Off Brand is a column that delves into trends in fashion and beauty.

FOR A 1984 appearance on Late Night with David Letterman, Tina Turner, then 44, emerged in a microscopic black leather miniskirt, black top, fishnets and serious high heels. There to promote her first big solo record, “Private Dancer,” with its hit “What’s Love Got to Do With It,” she was in the midst of a Lazarus-like resurrection after leaving the abusive Ike Turner in 1976. As chronicled in the new HBO documentary about Ms. Turner’s life, “Tina,” the singer’s comeback was accessorized by body-conscious looks by Bob Mackie and Azzedine Alaïa and a punky bleached mullet. Her “revenge look,” as it’s come to be known in the zeitgeist, was one for the ages.

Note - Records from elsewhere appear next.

(** C2: what a reconciliation needs to launch work.  It launches at most one step, and
    before the launch it has read, first, the run of the request, which is not deleted;
    the run it works on is that one, or was read again when the finalizers had to be
    added (whether the run read again is deleted is not looked at), and has no accepted
    stop; the global configuration, which does not suspend; the policy (none is in force
    when it cannot be read); and the approval of that run, read or created in the
    namespace of the operator.  By this policy and this approval the stage is the one of
    the run's phase, approved and not denied; or it is the analysis of a pending revision,
    which a terminal run only gets when it completed or failed without execution.  The
    run handed to the agent caller is the answer to a status patch of the run worked on
    (in a revision, of that run without its TTL label) that marks the step in progress. *)
Theorem Reconcile_launches req tr o :
  runs (Reconcile req) tr o →
  none launches tr ∨
  ∃ pre ev post stage launched,
    tr = pre ++ ev :: post ∧ none launches pre ∧ none launches post ∧
    launchOf ev = Some (stage, launched) ∧
    ∃ first rest run policy approval aev base,
      pre = Ev (ApiGetRun req) (Ok first) :: rest ∧
      TimePtr_IsZero (meta_DeletionTimestamp (run_Meta first)) = true ∧
      (run = first ∨ Ev (ApiGetRun req) (Ok run) ∈ rest) ∧
      HasAcceptedStop run = false ∧ notSuspended rest ∧
      policyInForce policy rest ∧ aev ∈ rest ∧ approvalGot run policy approval aev ∧
      launchReason run (Some approval) policy stage ∧
      (base = run ∨ stage = StageAnalysis ∧ needsRevision run = true ∧ revisedFrom run base rest) ∧
      markedFrom base rest stage launched.
Proof.
  intros [?|(pre & ev & post & stage & launched & -> & H1 & H2 & Hl & Hg)]%Reconcile_launch;
    [by left|].
  right. exists pre, ev, post, stage, launched. do 4 (split; [done|]).
  destruct Hg as (first & rest & run & Hpre & Hd & Hr & Ha & Hs & policy & approval & aev & Hp &
    Hin & Hap & Hwhy & base & Hb & Hm).
  by exists first, rest, run, policy, approval, aev, base.
Qed.

End Main.

(** ** The terminal deadline *)

(** The record of a terminal run: both timestamps, together, once. *)
Definition terminalStamp (uid : string) (ceilingDays : Z) (base obj : AgenticRun) : Prop :=
  run_UID base = uid ∧ status_TerminalTime (run_Status base) = None ∧
  ∃ now days, obj = withTerminal base (Some now) (Some (now + days * (24 * Hour))%Z) ∧
    days = terminalDays base ceilingDays ∧ (days ≤ ceilingDays)%Z.

(** The label of a terminal run, under optimistic lock. *)
Definition terminalLabel (base obj : AgenticRun) (lock : bool) : Prop :=
  lock = true ∧ mapGet (run_Labels base) terminalTTLLabel ≠ "true" ∧
  obj = withLabel base terminalTTLLabel "true".

Definition terminalWrite (uid : string) (ceilingDays : Z) (ev : event answer) : Prop :=
  match ev with
  | Ev (StatusPatchRun base obj) _ => terminalStamp uid ceilingDays base obj
  | Ev (PatchRun base obj lock) _ => terminalLabel base obj lock
  | Ev (DeleteRun _) _ => False
  | _ => True
  end.

Lemma terminalDays_ceiling run c : (terminalDays run c ≤ c)%Z.
Proof. unfold terminalDays. repeat case_match; bool_hyps; lia. Qed.

Lemma labelTerminal_write uid days run : emits (terminalWrite uid days) (labelTerminal run).
Proof.
  unfold labelTerminal. destruct (negb _) eqn:Hl; [|apply emits_ret].
  emits_walk idtac. bool_hyps. done.
Qed.

(** The deletion deadline of a terminal run is fixed once: terminal
    handling writes the two timestamps together and only on a run of the same
    UID that has no terminal time, the deadline being the clock plus the days
    the run asks for, at most the ceiling; its only other write is the label
    for the sweep, under optimistic lock, on a run that does not have it. *)
Theorem handleTerminalCleanup_deadline run phase ceilingDays tr o ev :
  runs (handleTerminalCleanup run phase ceilingDays) tr o → ev ∈ tr → writesRun ev = true →
  (∃ base obj ans, ev = Ev (StatusPatchRun base obj) ans ∧
     terminalStamp (run_UID run) ceilingDays base obj) ∨
  (∃ base obj lock ans, ev = Ev (PatchRun base obj lock) ans ∧ terminalLabel base obj lock).
Proof.
  intros H Hin Hw.
  assert (Hall : emits (terminalWrite (run_UID run) ceilingDays)
    (handleTerminalCleanup run phase ceilingDays)).
  { unfold handleTerminalCleanup, handleTerminalRecord, statusPatch, auditIf.
    emits_walk ltac:(try exact I); try apply labelTerminal_write.
    bool_hyps. split; [done|]. split; [done|]. do 2 eexists. split; [reflexivity|].
    split; [done|]. apply terminalDays_ceiling. }
  specialize (Hall _ _ H). rewrite Forall_forall in Hall. apply Hall in Hin.
  destruct ev as [[] ans]; try done; [right|left]; eauto 10.
Qed.

(** ** The clean-up of the audit logs *)

Lemma templogAttempts_next run :
  (0 ≤ templogAttempts run < templogMaxCleanupAttempts)%Z →
  templogAttempts (withAnnotation run templogCleanupAttemptsAnnotation
                     (Itoa (templogAttempts run + 1))) = (templogAttempts run + 1)%Z.
Proof.
  generalize (templogAttempts run) as n. intros n Hn.
  assert (n = 0 ∨ n = 1 ∨ n = 2)%Z as Hcases by (unfold templogMaxCleanupAttempts in Hn; lia).
  unfold templogAttempts, withAnnotation, run_Annotations. simpl. rewrite lookup_insert_eq.
  by destruct Hcases as [->|[->| ->]].
Qed.

Lemma templogAttempts_nonneg run : (0 ≤ templogAttempts run)%Z.
Proof. unfold templogAttempts. repeat case_match; bool_hyps; lia. Qed.

Definition templogWrite (run : AgenticRun) (ev : event answer) : Prop :=
  match ev with
  | Ev (DeleteLogs uid) _ =>
      uid = run_UID run ∧ (templogAttempts run < templogMaxCleanupAttempts)%Z
  | Ev (PatchRun base obj _) _ =>
      base = run ∧
      ((obj = withRunFinalizers run (RemoveFinalizer (run_Finalizers run)
                                       templogCleanupFinalizer)) ∨
       (templogAttempts obj = templogAttempts run + 1 ∧
        templogAttempts obj ≤ templogMaxCleanupAttempts)%Z)
  | _ => True
  end.

(** The clean-up of the audit logs cannot block a deletion for ever: each
    failure is counted on the run, up to three, the logs are deleted only while
    fewer are recorded (a malformed record counting as none), and a call that
    neither errs nor requeues has patched the finalizer away. *)
Theorem handleTemplogCleanup_bounded run tr o :
  runs (handleTemplogCleanup run) tr o →
  Forall (templogWrite run) tr ∧
  ((templogMaxCleanupAttempts ≤ templogAttempts run)%Z →
     none (λ ev, match ev with Ev (DeleteLogs _) _ => true | _ => false end) tr ∧
     RequeueAfter (fst o) = 0%Z) ∧
  (snd o = None → RequeueAfter (fst o) = 0%Z →
     ∃ lock ans, Ev (PatchRun run (withRunFinalizers run
       (RemoveFinalizer (run_Finalizers run) templogCleanupFinalizer)) lock) ans ∈ tr).
Proof.
  unfold handleTemplogCleanup. intros (t1 & logs & t2 & -> & Hl & H)%runs_bind.
  assert (H1 : Forall (templogWrite run) t1 ∧
    ((templogMaxCleanupAttempts ≤ templogAttempts run)%Z → t1 = [] ∧ logs = None) ∧
    (logs ≠ None → (templogAttempts run < templogMaxCleanupAttempts)%Z)).
  { clear H. run_if Hl; [|runs_step; done]. bool_hyps. run_last Hl.
    split; [by repeat constructor|]. split; [lia|done]. }
  destruct H1 as (Hw & Hmax & Hsome). destruct logs as [e|].
  - specialize (Hsome ltac:(done)). pose proof (templogAttempts_nonneg run).
    run_call H p. runs_step. split; [|split; [lia|]].
    + apply Forall_app; split; [done|]. constructor; [|constructor]. split; [done|]. right.
      rewrite templogAttempts_next by done. lia.
    + destruct p as [p|e']; [done|]. by destruct (IgnoreNotFound e').
  - unfold removeFinalizer in H. apply runs_bind in H as (t3 & p & t4 & -> & Hp & H).
    run_call Hp a. runs_step. runs_step. split; [|split].
    + rewrite !Forall_app. split; [done|]. repeat constructor.
    + intros [-> _]%Hmax. split; [by repeat constructor|].
      destruct a as [a|e]; [done|]. by destruct (IgnoreNotFound e).
    + intros _ _. eexists _, _. apply elem_of_app. right. left.
Qed.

Along with other icons like Princess Diana—whose assertive post-Charles style is well chronicled—Ms. Turner’s late-in-life makeover is providing new inspiration to those eager to leave the pandemic behind. As the prospect of a vaccine-fueled social renaissance emerges, people are shopping again. Anecdotally, many of these purchases appear to be the kind of daring “going-out” fashions that are also associated with breakups and other big life changes. In fact, there’s a term for this exuberant post-slump spending: “revenge shopping.”

A 1980s photograph of Tina Turner in a cutaway leather Alaïa minidress is one of the images on the Instagram account @revengelooks, which also includes spicy styles from Nicole Kidman, Naomi Campbell, Brad Pitt, and other stars in their single heydays. The handle is run by Eloise Moran, a Los Angeles-based British writer who also posts to @ladydirevengelooks and is writing a book about Princess Diana’s style. She said that the ur-example of revenge style is the little black dress by Greek designer Christina Stambolian that the princess wore to a 1994 Serpentine Gallery event just after Prince Charles admitted on television that he had cheated on her.

Ms. Moran sees a clear parallel between this kind of splashy, public revenge look and the current post-pandemic urge to dress up. She explained that while “the idea of revenge dressing before may have been linked to getting out of a bad breakup or even losing a job and wanting to show that you’re doing okay,” what’s happening post-pandemic is “a different type of revenge because it’s this collective feeling that people just want to reject the entrapment of the past year. I think ultimately it’s about freedom.” This might mean buying a piece that’s a bit more revealing than you’d normally buy, after a year covered up at home. Or a pricey designer item, to compensate for that vacation you didn’t take.